◆ **WHAT YOU SHOULD DO**
Using the data beneath this instruction, retype only the lines from the one that contains "(* ===== verification/PageSpec.v ===== *)" down to the one that contains "relates the two", both included, exactly as they appear.

INPUT below:

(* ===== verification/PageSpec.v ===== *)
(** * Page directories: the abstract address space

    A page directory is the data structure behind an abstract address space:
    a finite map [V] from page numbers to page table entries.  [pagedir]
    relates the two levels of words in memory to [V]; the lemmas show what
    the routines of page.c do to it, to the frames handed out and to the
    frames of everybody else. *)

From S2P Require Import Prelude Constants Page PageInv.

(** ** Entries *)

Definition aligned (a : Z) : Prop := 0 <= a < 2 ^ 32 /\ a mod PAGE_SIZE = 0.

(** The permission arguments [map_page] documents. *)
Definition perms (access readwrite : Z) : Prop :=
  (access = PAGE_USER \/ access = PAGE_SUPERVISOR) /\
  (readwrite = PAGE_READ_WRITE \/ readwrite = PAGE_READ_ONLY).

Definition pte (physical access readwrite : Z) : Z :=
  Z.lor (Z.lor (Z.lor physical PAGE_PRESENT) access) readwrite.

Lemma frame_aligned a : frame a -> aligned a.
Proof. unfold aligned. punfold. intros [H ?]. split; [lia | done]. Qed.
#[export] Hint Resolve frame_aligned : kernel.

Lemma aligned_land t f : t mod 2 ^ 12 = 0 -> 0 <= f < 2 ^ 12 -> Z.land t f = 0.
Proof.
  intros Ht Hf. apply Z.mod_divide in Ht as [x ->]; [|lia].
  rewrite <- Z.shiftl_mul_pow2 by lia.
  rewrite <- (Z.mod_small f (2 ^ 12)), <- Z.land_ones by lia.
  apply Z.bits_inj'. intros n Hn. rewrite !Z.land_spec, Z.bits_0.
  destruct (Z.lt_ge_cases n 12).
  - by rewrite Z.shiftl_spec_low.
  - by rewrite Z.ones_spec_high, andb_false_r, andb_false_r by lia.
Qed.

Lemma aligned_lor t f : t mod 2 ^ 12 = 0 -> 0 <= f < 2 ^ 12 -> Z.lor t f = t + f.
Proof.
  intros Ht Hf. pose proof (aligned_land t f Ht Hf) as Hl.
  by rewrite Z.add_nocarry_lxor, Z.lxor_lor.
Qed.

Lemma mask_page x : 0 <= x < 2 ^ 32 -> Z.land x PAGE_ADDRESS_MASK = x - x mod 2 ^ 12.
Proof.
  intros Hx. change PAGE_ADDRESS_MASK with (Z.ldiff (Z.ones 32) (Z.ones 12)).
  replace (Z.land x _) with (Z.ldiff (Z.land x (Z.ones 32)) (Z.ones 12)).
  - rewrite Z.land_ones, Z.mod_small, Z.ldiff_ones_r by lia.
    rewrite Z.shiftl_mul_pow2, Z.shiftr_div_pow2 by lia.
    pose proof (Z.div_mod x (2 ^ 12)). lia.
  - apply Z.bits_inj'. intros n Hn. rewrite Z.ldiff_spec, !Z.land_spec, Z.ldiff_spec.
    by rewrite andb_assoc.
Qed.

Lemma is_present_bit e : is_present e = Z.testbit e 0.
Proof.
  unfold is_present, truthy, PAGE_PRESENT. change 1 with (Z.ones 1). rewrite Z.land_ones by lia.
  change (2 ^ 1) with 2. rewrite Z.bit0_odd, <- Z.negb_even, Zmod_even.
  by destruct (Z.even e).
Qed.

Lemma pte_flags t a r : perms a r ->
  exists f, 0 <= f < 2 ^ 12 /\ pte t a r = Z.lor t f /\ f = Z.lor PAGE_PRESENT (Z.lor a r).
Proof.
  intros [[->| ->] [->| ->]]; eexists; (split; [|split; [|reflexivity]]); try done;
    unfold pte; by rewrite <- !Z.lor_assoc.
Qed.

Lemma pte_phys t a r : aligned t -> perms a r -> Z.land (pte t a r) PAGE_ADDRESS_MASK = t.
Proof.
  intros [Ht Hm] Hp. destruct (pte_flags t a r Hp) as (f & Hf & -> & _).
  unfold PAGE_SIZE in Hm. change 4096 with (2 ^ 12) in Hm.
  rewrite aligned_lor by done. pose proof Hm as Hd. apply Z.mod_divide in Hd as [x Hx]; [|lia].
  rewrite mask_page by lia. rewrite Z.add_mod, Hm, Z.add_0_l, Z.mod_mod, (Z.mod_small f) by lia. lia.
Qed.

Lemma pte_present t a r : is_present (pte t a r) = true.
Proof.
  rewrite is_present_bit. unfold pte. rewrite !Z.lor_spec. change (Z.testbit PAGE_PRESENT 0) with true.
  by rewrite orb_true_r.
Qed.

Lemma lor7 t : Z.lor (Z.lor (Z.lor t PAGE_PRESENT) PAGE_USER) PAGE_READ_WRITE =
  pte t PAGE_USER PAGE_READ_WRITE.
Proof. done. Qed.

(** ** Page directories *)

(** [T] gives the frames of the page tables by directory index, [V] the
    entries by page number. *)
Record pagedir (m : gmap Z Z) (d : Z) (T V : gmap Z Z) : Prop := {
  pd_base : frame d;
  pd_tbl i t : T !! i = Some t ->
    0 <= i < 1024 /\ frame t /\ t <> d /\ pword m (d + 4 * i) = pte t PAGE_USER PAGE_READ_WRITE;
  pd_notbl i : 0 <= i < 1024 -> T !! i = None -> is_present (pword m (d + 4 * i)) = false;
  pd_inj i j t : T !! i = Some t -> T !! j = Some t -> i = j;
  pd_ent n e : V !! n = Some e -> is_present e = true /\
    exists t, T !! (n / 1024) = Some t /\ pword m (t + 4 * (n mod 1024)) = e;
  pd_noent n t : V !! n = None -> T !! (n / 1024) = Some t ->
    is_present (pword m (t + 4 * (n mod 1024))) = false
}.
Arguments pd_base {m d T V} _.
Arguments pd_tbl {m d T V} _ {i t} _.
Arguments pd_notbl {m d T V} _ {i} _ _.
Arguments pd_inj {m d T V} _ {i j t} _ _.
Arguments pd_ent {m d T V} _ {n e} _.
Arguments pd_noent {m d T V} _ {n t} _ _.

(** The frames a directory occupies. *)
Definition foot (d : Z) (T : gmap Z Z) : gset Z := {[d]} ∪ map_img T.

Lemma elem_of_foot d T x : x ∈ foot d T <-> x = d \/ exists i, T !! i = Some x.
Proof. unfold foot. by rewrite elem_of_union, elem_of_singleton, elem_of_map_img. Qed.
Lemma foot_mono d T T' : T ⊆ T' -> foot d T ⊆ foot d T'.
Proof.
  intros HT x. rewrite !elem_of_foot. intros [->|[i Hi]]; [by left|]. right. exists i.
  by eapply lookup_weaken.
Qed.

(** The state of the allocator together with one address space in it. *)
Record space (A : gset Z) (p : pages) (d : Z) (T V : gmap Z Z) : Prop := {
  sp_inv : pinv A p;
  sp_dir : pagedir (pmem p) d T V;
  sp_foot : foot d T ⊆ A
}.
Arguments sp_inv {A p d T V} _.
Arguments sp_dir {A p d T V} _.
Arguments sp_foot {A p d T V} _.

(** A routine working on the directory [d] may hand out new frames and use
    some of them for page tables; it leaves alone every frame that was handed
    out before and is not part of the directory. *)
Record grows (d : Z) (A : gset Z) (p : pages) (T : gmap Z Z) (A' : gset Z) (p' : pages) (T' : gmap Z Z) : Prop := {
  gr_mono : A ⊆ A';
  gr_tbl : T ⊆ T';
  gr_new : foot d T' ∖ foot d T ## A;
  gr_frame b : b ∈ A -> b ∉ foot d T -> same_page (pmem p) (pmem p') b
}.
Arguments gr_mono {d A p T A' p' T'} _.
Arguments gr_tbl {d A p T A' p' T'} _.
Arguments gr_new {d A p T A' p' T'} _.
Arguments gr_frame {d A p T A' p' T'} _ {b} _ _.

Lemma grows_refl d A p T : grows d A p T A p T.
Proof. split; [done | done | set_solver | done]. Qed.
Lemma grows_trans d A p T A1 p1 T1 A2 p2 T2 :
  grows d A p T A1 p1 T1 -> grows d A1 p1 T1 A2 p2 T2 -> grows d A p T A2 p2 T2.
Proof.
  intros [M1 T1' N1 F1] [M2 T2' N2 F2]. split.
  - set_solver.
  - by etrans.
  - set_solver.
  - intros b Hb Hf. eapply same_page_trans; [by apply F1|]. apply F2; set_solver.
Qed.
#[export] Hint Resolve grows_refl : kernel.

End of INPUT.
INPUT below:

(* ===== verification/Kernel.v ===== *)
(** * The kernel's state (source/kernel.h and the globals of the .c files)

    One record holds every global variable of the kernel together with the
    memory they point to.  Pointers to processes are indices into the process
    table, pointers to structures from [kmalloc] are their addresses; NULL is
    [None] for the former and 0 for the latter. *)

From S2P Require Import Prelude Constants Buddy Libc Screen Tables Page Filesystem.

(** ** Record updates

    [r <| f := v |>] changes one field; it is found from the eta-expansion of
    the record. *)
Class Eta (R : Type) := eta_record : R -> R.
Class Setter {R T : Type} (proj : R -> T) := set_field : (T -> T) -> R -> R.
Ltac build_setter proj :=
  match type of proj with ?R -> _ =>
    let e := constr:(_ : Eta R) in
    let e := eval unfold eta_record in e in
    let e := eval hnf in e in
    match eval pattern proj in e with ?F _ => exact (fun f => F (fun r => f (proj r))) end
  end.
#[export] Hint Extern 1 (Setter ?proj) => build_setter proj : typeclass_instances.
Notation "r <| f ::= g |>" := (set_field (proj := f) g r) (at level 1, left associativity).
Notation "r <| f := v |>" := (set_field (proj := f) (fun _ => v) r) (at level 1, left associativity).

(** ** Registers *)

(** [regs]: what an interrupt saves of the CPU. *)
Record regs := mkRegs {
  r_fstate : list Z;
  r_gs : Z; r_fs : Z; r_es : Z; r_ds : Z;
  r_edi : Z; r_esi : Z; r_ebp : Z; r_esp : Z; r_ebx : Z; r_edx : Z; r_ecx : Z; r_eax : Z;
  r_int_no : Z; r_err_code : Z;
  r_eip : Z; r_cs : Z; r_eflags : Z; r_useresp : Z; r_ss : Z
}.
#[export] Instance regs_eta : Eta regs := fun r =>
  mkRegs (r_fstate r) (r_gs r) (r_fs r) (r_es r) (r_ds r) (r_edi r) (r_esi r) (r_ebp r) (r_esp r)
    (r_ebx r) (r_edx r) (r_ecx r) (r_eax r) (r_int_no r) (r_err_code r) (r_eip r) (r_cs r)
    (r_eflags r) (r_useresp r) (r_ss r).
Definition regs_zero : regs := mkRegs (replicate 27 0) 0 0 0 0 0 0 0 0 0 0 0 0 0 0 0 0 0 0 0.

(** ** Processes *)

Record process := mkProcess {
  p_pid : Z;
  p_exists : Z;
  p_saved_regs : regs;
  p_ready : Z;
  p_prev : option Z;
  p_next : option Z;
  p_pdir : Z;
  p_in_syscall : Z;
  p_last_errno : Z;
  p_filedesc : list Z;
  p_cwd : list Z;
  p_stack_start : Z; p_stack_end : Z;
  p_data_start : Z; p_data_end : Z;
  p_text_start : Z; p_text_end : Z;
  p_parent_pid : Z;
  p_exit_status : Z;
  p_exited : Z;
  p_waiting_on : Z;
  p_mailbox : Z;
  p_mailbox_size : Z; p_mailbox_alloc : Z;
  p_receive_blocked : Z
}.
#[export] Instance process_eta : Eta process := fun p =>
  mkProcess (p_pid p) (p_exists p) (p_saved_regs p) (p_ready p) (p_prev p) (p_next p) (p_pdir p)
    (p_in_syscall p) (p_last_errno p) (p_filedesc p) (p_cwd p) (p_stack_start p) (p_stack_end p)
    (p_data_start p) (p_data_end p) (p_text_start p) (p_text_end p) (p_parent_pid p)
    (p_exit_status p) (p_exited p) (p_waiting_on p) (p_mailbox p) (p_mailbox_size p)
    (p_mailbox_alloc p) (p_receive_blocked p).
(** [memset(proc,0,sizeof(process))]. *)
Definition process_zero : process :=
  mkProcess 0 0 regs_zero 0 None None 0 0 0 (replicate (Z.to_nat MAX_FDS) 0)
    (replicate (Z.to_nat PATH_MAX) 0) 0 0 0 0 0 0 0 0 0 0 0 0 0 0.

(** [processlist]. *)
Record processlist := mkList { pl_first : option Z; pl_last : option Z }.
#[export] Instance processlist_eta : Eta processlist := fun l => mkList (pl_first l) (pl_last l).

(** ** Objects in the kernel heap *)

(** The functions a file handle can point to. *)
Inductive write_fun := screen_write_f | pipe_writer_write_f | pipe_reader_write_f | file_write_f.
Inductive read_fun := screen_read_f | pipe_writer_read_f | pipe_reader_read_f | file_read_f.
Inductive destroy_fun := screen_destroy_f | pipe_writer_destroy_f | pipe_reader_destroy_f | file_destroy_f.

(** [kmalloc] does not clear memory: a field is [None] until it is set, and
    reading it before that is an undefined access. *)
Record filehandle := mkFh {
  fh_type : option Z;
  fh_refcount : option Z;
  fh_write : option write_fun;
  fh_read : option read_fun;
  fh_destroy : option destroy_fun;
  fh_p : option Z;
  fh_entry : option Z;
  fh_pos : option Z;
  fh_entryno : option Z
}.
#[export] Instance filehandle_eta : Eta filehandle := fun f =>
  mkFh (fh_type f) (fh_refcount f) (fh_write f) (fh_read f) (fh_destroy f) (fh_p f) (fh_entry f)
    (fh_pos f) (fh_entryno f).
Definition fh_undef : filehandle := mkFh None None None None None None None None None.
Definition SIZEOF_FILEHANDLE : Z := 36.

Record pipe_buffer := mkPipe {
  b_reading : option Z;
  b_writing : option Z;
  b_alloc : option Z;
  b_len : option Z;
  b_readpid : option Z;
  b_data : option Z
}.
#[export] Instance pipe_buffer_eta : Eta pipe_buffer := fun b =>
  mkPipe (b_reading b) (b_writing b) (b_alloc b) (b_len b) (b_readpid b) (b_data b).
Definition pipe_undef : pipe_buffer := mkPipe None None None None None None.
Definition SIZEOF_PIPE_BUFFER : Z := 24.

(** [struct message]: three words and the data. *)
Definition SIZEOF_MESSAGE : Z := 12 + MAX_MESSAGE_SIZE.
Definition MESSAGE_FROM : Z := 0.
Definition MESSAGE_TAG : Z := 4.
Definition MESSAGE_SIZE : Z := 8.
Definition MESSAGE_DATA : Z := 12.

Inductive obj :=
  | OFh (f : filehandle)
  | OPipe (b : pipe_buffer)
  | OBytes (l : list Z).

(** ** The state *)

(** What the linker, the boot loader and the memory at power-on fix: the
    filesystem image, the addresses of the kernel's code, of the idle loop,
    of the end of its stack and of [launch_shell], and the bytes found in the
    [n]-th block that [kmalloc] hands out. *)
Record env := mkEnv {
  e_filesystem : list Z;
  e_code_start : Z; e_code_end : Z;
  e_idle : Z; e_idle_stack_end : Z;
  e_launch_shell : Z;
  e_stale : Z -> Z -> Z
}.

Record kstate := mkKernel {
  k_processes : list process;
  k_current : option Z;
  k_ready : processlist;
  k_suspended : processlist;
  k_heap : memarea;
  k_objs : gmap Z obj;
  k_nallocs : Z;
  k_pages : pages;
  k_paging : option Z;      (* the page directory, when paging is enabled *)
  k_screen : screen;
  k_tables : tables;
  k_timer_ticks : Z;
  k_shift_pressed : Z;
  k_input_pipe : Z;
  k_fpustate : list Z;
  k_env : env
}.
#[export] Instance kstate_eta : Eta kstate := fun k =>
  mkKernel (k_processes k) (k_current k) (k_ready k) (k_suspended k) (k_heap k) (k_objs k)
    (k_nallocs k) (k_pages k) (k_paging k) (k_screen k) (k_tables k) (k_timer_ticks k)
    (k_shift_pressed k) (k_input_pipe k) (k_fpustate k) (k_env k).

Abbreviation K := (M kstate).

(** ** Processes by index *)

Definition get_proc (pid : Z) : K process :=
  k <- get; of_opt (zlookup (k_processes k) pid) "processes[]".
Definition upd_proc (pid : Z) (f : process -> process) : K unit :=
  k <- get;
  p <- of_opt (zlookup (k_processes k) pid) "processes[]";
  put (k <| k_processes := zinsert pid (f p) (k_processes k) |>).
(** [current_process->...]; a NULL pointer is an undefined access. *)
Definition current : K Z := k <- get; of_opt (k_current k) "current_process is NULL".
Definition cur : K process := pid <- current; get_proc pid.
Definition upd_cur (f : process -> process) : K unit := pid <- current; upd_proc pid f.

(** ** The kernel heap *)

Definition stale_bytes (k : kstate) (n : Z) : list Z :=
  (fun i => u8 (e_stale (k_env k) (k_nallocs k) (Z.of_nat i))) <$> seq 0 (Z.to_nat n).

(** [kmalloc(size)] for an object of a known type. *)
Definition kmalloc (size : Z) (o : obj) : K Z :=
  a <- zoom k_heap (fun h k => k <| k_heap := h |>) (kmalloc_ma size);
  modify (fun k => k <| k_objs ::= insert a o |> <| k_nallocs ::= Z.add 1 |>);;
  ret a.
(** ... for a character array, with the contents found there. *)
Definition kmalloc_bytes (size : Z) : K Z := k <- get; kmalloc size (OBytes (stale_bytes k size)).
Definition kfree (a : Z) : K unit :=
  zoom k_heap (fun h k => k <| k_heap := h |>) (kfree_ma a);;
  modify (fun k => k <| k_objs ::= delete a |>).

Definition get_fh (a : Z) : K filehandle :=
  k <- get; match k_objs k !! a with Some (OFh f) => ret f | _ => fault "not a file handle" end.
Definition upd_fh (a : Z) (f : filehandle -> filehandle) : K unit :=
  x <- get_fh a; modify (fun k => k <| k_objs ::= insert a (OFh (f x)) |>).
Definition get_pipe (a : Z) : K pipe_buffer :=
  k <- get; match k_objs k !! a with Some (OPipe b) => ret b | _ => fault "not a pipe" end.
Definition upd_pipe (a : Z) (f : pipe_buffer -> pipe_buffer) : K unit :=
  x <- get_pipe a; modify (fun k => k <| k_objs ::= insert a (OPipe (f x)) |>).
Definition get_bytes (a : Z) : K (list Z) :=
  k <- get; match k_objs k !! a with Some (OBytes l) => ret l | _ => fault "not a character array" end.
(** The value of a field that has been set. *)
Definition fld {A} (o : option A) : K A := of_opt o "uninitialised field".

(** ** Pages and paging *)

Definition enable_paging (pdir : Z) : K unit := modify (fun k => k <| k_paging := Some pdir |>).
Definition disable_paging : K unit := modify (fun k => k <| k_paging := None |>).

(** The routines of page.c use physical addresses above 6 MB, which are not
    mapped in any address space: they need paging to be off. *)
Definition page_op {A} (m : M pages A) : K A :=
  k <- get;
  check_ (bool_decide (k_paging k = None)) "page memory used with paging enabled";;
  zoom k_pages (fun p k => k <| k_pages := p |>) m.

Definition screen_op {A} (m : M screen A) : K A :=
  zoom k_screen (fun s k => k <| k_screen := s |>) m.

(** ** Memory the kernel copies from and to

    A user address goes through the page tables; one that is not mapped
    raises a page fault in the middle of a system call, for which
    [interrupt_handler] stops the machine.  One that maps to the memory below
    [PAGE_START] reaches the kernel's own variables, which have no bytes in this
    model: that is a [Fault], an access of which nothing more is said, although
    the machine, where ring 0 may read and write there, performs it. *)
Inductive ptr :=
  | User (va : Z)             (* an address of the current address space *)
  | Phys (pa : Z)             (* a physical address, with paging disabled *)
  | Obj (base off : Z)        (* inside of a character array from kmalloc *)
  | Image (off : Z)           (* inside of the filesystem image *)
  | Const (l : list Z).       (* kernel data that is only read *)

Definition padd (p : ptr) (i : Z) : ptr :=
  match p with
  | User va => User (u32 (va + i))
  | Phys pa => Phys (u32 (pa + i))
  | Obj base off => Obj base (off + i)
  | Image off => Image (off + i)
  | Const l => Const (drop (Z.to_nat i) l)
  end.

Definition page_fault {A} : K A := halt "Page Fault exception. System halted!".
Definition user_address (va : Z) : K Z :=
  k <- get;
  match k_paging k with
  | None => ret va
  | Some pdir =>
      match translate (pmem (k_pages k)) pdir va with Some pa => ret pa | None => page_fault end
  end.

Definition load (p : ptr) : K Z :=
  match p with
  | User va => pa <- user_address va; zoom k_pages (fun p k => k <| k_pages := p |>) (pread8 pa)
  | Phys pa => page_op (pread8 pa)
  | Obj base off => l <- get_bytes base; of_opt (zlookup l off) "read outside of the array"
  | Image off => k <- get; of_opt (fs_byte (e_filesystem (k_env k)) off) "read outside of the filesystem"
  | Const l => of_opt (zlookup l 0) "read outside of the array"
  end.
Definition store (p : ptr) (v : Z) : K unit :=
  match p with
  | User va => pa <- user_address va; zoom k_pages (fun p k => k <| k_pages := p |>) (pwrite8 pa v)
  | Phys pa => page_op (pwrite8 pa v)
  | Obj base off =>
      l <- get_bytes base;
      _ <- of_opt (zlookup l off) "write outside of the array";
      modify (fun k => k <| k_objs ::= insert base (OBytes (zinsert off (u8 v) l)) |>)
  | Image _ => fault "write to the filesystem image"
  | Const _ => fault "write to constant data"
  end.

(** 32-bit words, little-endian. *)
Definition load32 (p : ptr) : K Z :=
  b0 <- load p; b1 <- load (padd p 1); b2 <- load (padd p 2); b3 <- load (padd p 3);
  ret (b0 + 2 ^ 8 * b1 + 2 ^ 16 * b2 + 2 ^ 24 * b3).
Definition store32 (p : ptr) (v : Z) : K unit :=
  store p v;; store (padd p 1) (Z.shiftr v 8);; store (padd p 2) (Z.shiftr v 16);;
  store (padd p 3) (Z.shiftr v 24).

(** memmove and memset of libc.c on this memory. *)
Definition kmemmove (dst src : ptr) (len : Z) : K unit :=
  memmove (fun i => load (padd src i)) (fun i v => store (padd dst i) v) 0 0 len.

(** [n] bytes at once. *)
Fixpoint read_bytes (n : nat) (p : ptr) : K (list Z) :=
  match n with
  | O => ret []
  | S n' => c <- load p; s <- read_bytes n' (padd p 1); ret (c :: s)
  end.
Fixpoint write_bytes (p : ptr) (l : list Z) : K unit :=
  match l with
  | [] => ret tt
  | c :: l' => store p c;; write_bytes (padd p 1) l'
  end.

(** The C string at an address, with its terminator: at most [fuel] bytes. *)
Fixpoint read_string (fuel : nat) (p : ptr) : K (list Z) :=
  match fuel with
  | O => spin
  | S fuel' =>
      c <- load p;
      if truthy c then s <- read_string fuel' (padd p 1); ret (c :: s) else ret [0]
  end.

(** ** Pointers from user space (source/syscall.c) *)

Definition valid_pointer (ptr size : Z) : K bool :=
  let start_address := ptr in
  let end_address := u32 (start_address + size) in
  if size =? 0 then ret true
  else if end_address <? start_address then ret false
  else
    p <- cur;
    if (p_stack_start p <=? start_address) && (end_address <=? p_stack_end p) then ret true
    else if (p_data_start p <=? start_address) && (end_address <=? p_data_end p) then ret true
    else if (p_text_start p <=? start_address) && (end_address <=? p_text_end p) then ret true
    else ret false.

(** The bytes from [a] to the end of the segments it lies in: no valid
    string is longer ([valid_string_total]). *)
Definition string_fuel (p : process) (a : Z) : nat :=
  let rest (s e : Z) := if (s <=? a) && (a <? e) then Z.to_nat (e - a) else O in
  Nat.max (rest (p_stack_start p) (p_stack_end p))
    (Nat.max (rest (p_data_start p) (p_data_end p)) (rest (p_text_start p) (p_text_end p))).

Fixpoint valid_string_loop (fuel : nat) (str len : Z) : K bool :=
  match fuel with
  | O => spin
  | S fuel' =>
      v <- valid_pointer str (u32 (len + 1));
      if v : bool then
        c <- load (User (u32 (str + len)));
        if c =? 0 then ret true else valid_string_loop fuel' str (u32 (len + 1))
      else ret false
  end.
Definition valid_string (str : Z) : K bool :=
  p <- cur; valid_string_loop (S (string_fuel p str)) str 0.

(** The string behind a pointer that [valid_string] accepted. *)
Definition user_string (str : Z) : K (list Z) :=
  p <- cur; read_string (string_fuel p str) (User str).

End of INPUT.
INPUT below:

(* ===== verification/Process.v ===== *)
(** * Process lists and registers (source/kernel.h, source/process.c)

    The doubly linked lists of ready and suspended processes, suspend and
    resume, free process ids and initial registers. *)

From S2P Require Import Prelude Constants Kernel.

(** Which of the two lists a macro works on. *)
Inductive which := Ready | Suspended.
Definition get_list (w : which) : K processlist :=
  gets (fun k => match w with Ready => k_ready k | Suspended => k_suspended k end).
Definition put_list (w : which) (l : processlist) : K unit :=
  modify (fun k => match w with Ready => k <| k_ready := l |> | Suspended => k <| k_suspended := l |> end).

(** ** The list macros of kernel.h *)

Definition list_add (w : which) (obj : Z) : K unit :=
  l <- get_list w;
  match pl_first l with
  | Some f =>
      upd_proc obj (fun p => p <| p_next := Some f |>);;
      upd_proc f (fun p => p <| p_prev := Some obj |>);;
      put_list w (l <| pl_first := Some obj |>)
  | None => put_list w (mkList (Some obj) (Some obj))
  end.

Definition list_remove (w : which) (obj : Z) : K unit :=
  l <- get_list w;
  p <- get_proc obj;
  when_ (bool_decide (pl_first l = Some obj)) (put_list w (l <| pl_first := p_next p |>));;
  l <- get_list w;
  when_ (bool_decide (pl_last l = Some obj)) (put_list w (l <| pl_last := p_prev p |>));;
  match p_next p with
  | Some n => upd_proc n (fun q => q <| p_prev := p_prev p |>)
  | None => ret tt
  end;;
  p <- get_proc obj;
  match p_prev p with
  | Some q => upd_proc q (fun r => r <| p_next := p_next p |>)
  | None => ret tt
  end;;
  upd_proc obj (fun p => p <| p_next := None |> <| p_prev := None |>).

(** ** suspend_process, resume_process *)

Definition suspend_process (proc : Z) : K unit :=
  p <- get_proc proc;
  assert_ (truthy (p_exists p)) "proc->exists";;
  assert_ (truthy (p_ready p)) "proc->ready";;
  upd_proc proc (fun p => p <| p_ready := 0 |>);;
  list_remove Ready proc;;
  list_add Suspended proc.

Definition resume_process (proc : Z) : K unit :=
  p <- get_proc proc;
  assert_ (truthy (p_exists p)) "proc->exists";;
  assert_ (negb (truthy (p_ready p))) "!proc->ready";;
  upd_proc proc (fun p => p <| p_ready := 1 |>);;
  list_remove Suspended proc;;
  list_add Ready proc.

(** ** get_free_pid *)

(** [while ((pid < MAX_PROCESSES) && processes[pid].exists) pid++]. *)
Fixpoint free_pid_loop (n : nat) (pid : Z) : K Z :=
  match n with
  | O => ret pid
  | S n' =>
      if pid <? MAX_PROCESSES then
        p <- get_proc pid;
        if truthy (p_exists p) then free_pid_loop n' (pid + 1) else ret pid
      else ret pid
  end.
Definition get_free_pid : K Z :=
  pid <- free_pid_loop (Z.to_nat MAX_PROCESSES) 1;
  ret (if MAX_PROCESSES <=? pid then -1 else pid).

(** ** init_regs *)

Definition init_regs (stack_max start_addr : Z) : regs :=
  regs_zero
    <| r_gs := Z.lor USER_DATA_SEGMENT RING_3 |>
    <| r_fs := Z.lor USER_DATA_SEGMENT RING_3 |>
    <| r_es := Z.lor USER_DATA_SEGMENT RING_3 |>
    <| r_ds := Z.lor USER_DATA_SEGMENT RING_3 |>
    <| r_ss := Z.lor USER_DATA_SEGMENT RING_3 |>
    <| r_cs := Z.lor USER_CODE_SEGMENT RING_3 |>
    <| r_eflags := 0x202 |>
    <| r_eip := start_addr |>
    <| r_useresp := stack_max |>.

End of INPUT.

◆ **EXERCISE OUTPUT**
(* ===== verification/PageSpec.v ===== *)
(** * Page directories: the abstract address space

    A page directory is the data structure behind an abstract address space:
    a finite map [V] from page numbers to page table entries.  [pagedir]
    relates the two levels of words in memory to [V]; the lemmas show what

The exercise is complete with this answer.